### [PROBLEM STATEMENT]
Please give the data again exactly, with no line dropped.

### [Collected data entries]
Lemma slow_agrees names done fuel st c path p w w' : normal_names names -> (length names <= fuel)%nat ->
  pending st = map (fun n => NormalStep n Input) names -> pending_actions st = zlen names ->
  resolved st = done -> resolved_bytes st = parts_bytes 1 done -> budget st = None -> cursor_at st c w ->
  fast_loop c (map UnixPath.Normal names) path (follow_final rq) (deadline rq) (original rq) (operation rq)
    (session st) (zlen done) (parts_bytes 1 done) w = (Ok (Some p), w') ->
  exists st', resolve_loop fuel rq st w = Some (Ok st', w) /\ resolved st' = done ++ names.
Proof.
  intros Hn. revert done fuel st c. induction Hn as [|n names Hn Hns IH];
    intros done fuel st c Hfuel Hp Hpa Hr Hb Hbud Hcur Hf.
  { exists st. rewrite app_nil_r. split; [|exact Hr]. destruct fuel; simpl; rewrite Hp; reflexivity. }
  destruct fuel as [|fuel]; [simpl in Hfuel; lia|]. simpl length in Hfuel, Hpa.
  apply fast_cons in Hf as (Hd & Hv & Hnb & Hk & Ht & Hc & Hcase); [|exact Hn].
  cbn [resolve_loop]. rewrite Hp. cbn [map].
  set (st1 := popped st names).
  destruct (normal_step_run st1 c n w (match names with [] => false | _ => true end)) as (c' & Hrun & Hopen);
    simpl; rewrite ?Hr, ?Hb; auto.
  { destruct names; reflexivity. }
  { destruct names; [discriminate|simpl; lia]. }
  { destruct Hcase as [[-> ?]|(m & ? & ? & [->|(Hne & ? & c' & ? & _)])]; [left; auto| |]; right; exists m; split_and!; eauto. }
  rewrite resolve_step_normal by (auto; simpl; lia). fold st1. rewrite Hrun.
  destruct names as [|n2 names].
  { eexists. split; [destruct fuel; reflexivity|]. simpl. rewrite Hr. reflexivity. }
  destruct (Hopen eq_refl) as (c'' & -> & Ho).
  destruct Hcase as [[? ?]|(m & _ & _ & [?|(_ & _ & c3 & Ho' & Hf')])]; [discriminate|discriminate|].
  rewrite Ho in Ho'. simplify_eq.
  assert (zlen (resolved st) + 1 = zlen (resolved st ++ [n])) as E1 by (rewrite length_app; simpl; lia).
  assert (parts_bytes 1 (resolved st) + name_bytes n = parts_bytes 1 (resolved st ++ [n])) as E2
    by (rewrite parts_bytes_app; unfold name_bytes; simpl; lia).
  rewrite E1, E2 in Hf'.
  destruct (IH (resolved st ++ [n]) fuel (push_resolved st1 n (name_bytes n) (resolved_bytes st1 + name_bytes n) (Some c3)) c3)
    as (st' & Hl & Hres); simpl; auto; try lia.
  - simpl in Hfuel. lia.
  - left. reflexivity.
  - exists st'. split; [exact Hl|]. rewrite Hres, <- app_assoc. reflexivity.
Qed.
Definition acquire_directory (self : CopyBudget) : io_result (option Permit) * CopyBudget :=
  match open_directories self with
  | None => (Ok None, self)
  | Some pool =>
      let '(acquired, pool) := pool_try_acquire pool 1 in
      (match acquired with Ok p => Ok (Some p) | Err e => Err (usize_budget_error e) end,
       set_directories self pool)
  end.

(** [now.saturating_duration_since(started) >= duration]. *)
Definition check_deadline_at (self : CopyBudget) (now : Z) : io_result unit :=
  match copy_deadline self with
  | Some (started, duration) => if saturating_sub now started >=? duration then Err timed_out else Ok tt
  | None => Ok tt
  end.

Definition remaining_bytes (self : CopyBudget) : option Z := option_map budget_remaining (byte_budget self).

Definition read_capacity (self : CopyBudget) (chunk_size : Z) : Z :=
  match remaining_bytes self with
  | None => chunk_size
  | Some remaining => Z.min (usize_or_max (u64_saturating_add remaining 1)) chunk_size
  end.

Definition charge_bytes (self : CopyBudget) (amount : Z) : io_result unit * CopyBudget :=
  match byte_budget self with
  | None => (Ok tt, self)
  | Some b =>
      let '(failed, b) := budget_try_consume b amount in
      (match failed with Some e => Err (u64_budget_error e) | None => Ok tt end, set_bytes self b)
  end.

### [WRITTEN SOLUTION]
Lemma slow_agrees names done fuel st c path p w w' : normal_names names -> (length names <= fuel)%nat ->
  pending st = map (fun n => NormalStep n Input) names -> pending_actions st = zlen names ->
  resolved st = done -> resolved_bytes st = parts_bytes 1 done -> budget st = None -> cursor_at st c w ->
  fast_loop c (map UnixPath.Normal names) path (follow_final rq) (deadline rq) (original rq) (operation rq)
    (session st) (zlen done) (parts_bytes 1 done) w = (Ok (Some p), w') ->
  exists st', resolve_loop fuel rq st w = Some (Ok st', w) /\ resolved st' = done ++ names.
Proof.
  intros Hn. revert done fuel st c. induction Hn as [|n names Hn Hns IH];
    intros done fuel st c Hfuel Hp Hpa Hr Hb Hbud Hcur Hf.
  { exists st. rewrite app_nil_r. split; [|exact Hr]. destruct fuel; simpl; rewrite Hp; reflexivity. }
  destruct fuel as [|fuel]; [simpl in Hfuel; lia|]. simpl length in Hfuel, Hpa.
  apply fast_cons in Hf as (Hd & Hv & Hnb & Hk & Ht & Hc & Hcase); [|exact Hn].
  cbn [resolve_loop]. rewrite Hp. cbn [map].
  set (st1 := popped st names).
  destruct (normal_step_run st1 c n w (match names with [] => false | _ => true end)) as (c' & Hrun & Hopen);
    simpl; rewrite ?Hr, ?Hb; auto.
  { destruct names; reflexivity. }
  { destruct names; [discriminate|simpl; lia]. }
  { destruct Hcase as [[-> ?]|(m & ? & ? & [->|(Hne & ? & c' & ? & _)])]; [left; auto| |]; right; exists m; split_and!; eauto. }
  rewrite resolve_step_normal by (auto; simpl; lia). fold st1. rewrite Hrun.
  destruct names as [|n2 names].
  { eexists. split; [destruct fuel; reflexivity|]. simpl. rewrite Hr. reflexivity. }
  destruct (Hopen eq_refl) as (c'' & -> & Ho).
  destruct Hcase as [[? ?]|(m & _ & _ & [?|(_ & _ & c3 & Ho' & Hf')])]; [discriminate|discriminate|].
  rewrite Ho in Ho'. simplify_eq.
  assert (zlen (resolved st) + 1 = zlen (resolved st ++ [n])) as E1 by (rewrite length_app; simpl; lia).
  assert (parts_bytes 1 (resolved st) + name_bytes n = parts_bytes 1 (resolved st ++ [n])) as E2
    by (rewrite parts_bytes_app; unfold name_bytes; simpl; lia).
  rewrite E1, E2 in Hf'.
  destruct (IH (resolved st ++ [n]) fuel (push_resolved st1 n (name_bytes n) (resolved_bytes st1 + name_bytes n) (Some c3)) c3)
    as (st' & Hl & Hres); simpl; auto; try lia.
  - simpl in Hfuel. lia.
  - left. reflexivity.
  - exists st'. split; [exact Hl|]. rewrite Hres, <- app_assoc. reflexivity.
Qed.
Definition acquire_directory (self : CopyBudget) : io_result (option Permit) * CopyBudget :=
  match open_directories self with
  | None => (Ok None, self)
  | Some pool =>
      let '(acquired, pool) := pool_try_acquire pool 1 in
      (match acquired with Ok p => Ok (Some p) | Err e => Err (usize_budget_error e) end,
       set_directories self pool)
  end.

(** [now.saturating_duration_since(started) >= duration]. *)
Definition check_deadline_at (self : CopyBudget) (now : Z) : io_result unit :=
  match copy_deadline self with
  | Some (started, duration) => if saturating_sub now started >=? duration then Err timed_out else Ok tt
  | None => Ok tt
  end.

Definition remaining_bytes (self : CopyBudget) : option Z := option_map budget_remaining (byte_budget self).

Definition read_capacity (self : CopyBudget) (chunk_size : Z) : Z :=
  match remaining_bytes self with
  | None => chunk_size
  | Some remaining => Z.min (usize_or_max (u64_saturating_add remaining 1)) chunk_size
  end.

Definition charge_bytes (self : CopyBudget) (amount : Z) : io_result unit * CopyBudget :=
  match byte_budget self with
  | None => (Ok tt, self)
  | Some b =>
      let '(failed, b) := budget_try_consume b amount in
      (match failed with Some e => Err (u64_budget_error e) | None => Ok tt end, set_bytes self b)
  end.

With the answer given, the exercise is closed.